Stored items
========

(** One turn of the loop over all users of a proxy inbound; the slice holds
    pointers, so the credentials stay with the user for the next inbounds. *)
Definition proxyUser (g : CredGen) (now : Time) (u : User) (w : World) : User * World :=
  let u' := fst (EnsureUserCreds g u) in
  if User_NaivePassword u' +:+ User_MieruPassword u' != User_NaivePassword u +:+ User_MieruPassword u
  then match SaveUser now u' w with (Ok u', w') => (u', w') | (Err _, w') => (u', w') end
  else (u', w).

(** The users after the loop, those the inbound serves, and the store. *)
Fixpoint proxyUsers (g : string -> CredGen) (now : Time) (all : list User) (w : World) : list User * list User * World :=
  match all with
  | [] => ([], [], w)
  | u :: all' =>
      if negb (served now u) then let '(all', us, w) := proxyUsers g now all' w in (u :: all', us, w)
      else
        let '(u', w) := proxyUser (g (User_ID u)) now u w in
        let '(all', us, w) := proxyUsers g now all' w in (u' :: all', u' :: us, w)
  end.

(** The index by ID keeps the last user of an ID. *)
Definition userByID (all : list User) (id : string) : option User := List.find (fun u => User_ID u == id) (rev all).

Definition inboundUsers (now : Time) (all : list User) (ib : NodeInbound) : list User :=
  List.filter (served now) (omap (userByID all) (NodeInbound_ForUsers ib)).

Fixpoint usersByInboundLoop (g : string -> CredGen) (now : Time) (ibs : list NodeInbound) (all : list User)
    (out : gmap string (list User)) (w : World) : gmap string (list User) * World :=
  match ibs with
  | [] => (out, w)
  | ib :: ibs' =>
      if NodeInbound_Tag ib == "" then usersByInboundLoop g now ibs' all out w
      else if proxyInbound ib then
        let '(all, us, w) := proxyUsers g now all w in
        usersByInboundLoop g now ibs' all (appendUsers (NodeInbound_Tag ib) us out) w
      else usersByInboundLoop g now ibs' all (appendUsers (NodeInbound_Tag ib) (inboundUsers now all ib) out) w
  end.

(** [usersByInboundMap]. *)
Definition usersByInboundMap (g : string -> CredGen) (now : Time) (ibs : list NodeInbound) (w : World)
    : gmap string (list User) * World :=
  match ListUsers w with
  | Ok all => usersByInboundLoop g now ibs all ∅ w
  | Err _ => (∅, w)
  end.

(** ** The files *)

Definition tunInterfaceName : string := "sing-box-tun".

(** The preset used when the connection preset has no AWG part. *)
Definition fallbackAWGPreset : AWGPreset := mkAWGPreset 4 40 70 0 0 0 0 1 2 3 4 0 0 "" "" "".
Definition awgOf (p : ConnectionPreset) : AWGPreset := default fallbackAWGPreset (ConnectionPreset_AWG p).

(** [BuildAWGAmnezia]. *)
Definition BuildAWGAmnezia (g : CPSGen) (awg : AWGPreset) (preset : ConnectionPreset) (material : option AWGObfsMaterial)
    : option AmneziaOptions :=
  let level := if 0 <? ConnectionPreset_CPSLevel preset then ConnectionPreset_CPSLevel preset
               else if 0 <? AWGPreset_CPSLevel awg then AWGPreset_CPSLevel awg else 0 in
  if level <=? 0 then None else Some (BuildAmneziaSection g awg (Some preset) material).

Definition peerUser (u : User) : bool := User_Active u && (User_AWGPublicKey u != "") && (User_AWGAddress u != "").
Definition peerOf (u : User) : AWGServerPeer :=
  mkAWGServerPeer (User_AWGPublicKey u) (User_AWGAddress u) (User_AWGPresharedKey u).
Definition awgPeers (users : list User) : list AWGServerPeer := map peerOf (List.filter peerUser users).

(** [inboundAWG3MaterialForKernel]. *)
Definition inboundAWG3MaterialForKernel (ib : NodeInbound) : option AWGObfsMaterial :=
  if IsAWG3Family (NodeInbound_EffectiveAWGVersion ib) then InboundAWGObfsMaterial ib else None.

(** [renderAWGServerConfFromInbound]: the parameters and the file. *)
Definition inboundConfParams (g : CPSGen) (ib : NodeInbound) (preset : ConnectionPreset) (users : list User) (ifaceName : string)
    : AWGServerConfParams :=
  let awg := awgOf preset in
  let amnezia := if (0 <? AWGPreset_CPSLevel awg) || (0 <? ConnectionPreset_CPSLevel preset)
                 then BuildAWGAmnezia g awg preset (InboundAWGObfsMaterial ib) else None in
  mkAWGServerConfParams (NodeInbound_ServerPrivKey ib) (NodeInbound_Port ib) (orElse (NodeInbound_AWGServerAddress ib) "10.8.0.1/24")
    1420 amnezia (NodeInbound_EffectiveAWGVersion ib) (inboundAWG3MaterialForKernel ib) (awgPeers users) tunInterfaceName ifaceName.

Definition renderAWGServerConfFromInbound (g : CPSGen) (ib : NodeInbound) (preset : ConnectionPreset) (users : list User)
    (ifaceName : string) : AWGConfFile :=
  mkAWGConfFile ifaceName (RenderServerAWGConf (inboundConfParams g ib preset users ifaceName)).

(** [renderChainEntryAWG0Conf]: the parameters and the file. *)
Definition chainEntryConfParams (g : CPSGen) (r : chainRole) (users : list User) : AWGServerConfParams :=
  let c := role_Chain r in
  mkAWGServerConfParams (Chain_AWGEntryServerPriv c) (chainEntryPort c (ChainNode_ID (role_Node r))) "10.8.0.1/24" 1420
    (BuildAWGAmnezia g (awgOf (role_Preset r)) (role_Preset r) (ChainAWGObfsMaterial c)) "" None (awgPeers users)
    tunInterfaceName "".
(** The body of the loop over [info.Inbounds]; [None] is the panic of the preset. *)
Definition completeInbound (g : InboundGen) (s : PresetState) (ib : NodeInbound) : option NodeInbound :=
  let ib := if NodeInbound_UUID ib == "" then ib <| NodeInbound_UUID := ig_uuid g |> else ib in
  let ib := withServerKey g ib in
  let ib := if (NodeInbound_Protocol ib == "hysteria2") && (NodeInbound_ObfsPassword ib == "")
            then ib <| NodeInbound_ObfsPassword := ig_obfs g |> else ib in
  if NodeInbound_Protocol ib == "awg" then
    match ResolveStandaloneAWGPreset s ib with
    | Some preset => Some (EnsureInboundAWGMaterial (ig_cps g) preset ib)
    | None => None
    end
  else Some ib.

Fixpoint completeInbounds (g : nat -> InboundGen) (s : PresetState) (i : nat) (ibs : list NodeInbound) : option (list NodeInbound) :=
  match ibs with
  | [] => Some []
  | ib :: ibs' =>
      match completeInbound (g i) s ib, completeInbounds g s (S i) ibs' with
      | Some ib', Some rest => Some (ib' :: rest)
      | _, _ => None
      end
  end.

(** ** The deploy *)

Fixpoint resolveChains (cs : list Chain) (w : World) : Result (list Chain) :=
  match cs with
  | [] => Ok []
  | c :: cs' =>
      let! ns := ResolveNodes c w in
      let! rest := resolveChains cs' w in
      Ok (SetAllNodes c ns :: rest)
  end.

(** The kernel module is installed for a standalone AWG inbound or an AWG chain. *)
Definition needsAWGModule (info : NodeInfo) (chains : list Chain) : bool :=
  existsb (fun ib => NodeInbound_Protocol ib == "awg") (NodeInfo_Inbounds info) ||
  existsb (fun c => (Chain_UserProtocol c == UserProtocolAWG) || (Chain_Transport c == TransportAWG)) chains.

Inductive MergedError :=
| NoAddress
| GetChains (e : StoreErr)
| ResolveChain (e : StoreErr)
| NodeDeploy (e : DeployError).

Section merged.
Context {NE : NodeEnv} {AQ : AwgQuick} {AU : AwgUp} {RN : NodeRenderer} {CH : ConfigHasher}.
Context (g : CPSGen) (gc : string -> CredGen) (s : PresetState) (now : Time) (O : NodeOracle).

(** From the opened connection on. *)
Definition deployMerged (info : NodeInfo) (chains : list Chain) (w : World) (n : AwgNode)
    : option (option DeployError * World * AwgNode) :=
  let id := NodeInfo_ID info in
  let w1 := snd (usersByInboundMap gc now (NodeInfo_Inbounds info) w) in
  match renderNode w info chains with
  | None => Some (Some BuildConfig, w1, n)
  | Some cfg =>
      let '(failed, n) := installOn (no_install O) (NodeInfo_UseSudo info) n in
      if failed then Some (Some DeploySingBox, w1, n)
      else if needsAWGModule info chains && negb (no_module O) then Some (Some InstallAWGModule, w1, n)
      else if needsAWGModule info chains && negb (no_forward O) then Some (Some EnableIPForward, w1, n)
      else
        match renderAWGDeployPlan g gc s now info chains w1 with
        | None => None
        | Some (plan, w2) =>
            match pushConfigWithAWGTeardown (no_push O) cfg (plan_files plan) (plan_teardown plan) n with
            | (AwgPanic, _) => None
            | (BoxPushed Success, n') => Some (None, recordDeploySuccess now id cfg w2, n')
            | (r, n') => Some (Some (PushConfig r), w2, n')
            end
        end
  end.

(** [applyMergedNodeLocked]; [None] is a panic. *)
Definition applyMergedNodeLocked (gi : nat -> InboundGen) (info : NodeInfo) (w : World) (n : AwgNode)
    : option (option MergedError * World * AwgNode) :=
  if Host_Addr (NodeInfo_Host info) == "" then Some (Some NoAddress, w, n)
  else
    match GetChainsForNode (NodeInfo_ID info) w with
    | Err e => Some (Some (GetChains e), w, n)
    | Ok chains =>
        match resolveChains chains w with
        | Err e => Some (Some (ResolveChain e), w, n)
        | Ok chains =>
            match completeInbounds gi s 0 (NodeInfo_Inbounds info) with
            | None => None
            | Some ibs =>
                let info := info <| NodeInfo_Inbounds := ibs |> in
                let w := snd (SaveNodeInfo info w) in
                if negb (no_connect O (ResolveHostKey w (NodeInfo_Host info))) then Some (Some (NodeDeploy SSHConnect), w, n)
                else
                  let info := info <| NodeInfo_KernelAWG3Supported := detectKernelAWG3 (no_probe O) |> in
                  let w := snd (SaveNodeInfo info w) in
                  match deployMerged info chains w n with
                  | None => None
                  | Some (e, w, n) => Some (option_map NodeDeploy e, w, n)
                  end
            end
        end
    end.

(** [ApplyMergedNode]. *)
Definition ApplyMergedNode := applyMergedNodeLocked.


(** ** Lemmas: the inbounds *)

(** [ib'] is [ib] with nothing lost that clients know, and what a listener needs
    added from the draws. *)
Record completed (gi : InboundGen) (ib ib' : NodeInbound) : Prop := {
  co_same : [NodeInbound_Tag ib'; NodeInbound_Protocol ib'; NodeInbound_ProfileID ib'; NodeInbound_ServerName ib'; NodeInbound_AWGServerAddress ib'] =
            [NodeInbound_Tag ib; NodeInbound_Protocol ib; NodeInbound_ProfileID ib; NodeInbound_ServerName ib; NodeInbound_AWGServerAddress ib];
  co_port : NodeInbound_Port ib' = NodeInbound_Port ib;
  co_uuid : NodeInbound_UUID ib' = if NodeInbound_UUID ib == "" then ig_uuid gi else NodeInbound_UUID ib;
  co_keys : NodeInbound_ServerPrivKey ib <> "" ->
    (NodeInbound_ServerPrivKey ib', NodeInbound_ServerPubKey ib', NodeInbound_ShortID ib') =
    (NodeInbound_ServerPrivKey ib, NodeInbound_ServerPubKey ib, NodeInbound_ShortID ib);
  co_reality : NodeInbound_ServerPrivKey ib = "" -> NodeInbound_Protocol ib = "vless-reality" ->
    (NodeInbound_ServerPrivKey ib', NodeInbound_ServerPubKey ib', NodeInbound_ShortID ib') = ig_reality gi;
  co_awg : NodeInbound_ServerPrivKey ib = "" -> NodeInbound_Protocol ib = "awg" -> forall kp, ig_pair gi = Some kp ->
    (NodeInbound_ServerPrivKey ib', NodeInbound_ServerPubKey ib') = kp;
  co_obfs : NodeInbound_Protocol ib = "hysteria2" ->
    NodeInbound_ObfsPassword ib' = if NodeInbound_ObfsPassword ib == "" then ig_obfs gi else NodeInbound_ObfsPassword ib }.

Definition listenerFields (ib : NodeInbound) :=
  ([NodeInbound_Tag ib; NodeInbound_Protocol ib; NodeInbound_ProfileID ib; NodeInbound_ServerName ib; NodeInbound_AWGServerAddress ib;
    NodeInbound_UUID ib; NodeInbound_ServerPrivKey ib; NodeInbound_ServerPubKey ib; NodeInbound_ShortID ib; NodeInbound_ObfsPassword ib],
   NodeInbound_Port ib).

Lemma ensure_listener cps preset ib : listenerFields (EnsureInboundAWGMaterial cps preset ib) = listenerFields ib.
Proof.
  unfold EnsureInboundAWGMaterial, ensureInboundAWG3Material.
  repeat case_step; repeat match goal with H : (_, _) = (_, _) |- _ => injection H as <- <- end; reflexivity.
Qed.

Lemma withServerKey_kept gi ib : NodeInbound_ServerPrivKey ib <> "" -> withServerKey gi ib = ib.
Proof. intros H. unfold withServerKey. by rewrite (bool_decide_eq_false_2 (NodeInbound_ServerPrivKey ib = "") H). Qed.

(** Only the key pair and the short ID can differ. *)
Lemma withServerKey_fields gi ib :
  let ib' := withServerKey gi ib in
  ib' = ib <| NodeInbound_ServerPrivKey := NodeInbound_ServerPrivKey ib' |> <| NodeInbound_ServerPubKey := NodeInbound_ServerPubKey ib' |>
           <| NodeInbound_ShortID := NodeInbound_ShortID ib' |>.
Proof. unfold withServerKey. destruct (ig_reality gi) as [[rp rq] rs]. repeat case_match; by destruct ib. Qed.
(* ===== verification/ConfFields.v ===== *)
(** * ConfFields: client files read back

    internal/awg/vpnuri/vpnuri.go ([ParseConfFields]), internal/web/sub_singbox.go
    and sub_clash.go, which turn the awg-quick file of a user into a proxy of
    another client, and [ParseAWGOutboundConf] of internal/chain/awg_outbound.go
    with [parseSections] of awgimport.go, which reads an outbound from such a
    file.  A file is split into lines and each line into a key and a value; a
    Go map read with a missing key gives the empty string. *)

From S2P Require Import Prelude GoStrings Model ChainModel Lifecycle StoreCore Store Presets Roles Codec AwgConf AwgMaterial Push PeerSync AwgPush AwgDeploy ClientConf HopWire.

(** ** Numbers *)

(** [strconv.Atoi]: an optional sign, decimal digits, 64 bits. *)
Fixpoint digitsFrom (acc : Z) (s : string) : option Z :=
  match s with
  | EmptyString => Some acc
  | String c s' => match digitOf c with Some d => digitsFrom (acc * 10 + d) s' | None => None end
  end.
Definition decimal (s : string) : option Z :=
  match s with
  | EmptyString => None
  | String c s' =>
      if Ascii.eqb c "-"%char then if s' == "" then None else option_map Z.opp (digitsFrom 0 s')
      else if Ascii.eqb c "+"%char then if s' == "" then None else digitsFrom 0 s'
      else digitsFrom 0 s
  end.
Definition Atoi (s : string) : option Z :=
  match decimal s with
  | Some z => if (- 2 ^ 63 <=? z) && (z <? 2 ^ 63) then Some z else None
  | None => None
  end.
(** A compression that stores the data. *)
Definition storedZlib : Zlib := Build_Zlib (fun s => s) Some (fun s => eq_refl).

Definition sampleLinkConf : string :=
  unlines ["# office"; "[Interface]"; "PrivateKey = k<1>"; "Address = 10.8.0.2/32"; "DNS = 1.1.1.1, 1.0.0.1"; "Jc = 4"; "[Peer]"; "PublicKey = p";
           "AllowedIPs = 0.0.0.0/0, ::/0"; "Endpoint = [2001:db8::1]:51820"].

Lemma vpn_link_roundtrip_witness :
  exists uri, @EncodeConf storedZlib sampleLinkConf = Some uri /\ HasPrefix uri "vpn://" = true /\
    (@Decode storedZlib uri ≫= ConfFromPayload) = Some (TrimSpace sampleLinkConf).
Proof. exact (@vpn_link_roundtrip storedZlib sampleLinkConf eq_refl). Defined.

========

#### Problem:
Look above for the line with "pointers, so the" and the line with "(** The users". Retype those two lines and every line between them exactly, adding nothing.

#### Your solution:
    pointers, so the credentials stay with the user for the next inbounds. *)
Definition proxyUser (g : CredGen) (now : Time) (u : User) (w : World) : User * World :=
  let u' := fst (EnsureUserCreds g u) in
  if User_NaivePassword u' +:+ User_MieruPassword u' != User_NaivePassword u +:+ User_MieruPassword u
  then match SaveUser now u' w with (Ok u', w') => (u', w') | (Err _, w') => (u', w') end
  else (u', w).

(** The users after the loop, those the inbound serves, and the store. *)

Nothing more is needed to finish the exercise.